* [Activity]
Once the line containing "dinnerServed : bool;" is found, copy it and each subsequent line exactly. Stop at the end of the records below.

* [The records]
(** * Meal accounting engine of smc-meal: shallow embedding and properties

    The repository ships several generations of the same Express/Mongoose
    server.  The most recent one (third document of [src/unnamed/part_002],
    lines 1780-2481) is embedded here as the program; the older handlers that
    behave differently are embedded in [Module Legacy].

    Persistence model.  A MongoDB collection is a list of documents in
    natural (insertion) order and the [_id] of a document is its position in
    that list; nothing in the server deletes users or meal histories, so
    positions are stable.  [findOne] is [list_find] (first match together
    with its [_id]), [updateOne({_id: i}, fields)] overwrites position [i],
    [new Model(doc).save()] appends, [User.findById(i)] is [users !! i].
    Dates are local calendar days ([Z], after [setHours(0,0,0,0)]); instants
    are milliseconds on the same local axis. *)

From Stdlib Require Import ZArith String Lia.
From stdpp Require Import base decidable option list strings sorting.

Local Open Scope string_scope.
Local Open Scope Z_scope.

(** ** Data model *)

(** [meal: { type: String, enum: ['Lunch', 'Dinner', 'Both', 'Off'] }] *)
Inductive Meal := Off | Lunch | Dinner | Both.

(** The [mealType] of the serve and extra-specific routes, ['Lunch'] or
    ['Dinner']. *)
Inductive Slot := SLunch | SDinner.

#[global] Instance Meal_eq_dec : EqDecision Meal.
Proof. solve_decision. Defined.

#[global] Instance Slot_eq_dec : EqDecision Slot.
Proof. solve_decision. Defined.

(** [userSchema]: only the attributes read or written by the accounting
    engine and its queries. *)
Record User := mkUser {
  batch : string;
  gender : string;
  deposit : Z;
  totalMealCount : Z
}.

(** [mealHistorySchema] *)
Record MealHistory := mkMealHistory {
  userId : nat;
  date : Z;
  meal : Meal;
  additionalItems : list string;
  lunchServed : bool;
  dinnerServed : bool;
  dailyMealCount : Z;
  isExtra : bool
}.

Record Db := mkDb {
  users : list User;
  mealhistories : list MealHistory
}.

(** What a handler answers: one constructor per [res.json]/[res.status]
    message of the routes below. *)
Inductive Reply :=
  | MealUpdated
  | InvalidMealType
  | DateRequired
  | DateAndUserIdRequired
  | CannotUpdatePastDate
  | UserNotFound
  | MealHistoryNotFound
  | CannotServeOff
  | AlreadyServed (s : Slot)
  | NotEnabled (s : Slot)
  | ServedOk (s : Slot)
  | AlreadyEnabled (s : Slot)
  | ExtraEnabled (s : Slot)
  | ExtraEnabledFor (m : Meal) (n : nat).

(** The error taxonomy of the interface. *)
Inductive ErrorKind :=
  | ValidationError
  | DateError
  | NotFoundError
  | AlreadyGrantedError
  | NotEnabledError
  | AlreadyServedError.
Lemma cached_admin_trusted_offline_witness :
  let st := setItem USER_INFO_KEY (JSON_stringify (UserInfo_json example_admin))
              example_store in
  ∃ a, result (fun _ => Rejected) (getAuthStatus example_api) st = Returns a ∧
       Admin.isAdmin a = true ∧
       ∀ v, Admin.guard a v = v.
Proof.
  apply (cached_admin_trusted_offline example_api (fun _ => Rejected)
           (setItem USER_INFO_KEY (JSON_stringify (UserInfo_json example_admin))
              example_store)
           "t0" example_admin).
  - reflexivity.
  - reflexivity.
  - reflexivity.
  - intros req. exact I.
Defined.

* [Result for this task]
  dinnerServed : bool;
  dailyMealCount : Z;
  isExtra : bool
}.

Record Db := mkDb {
  users : list User;
  mealhistories : list MealHistory
}.

(** What a handler answers: one constructor per [res.json]/[res.status]
    message of the routes below. *)
Inductive Reply :=
  | MealUpdated
  | InvalidMealType
  | DateRequired
  | DateAndUserIdRequired
  | CannotUpdatePastDate
  | UserNotFound
  | MealHistoryNotFound
  | CannotServeOff
  | AlreadyServed (s : Slot)
  | NotEnabled (s : Slot)
  | ServedOk (s : Slot)
  | AlreadyEnabled (s : Slot)
  | ExtraEnabled (s : Slot)
  | ExtraEnabledFor (m : Meal) (n : nat).

(** The error taxonomy of the interface. *)
Inductive ErrorKind :=
  | ValidationError
  | DateError
  | NotFoundError
  | AlreadyGrantedError
  | NotEnabledError
  | AlreadyServedError.
Lemma cached_admin_trusted_offline_witness :
  let st := setItem USER_INFO_KEY (JSON_stringify (UserInfo_json example_admin))
              example_store in
  ∃ a, result (fun _ => Rejected) (getAuthStatus example_api) st = Returns a ∧
       Admin.isAdmin a = true ∧
       ∀ v, Admin.guard a v = v.
Proof.
  apply (cached_admin_trusted_offline example_api (fun _ => Rejected)
           (setItem USER_INFO_KEY (JSON_stringify (UserInfo_json example_admin))
              example_store)
           "t0" example_admin).
  - reflexivity.
  - reflexivity.
  - reflexivity.
  - intros req. exact I.
Defined.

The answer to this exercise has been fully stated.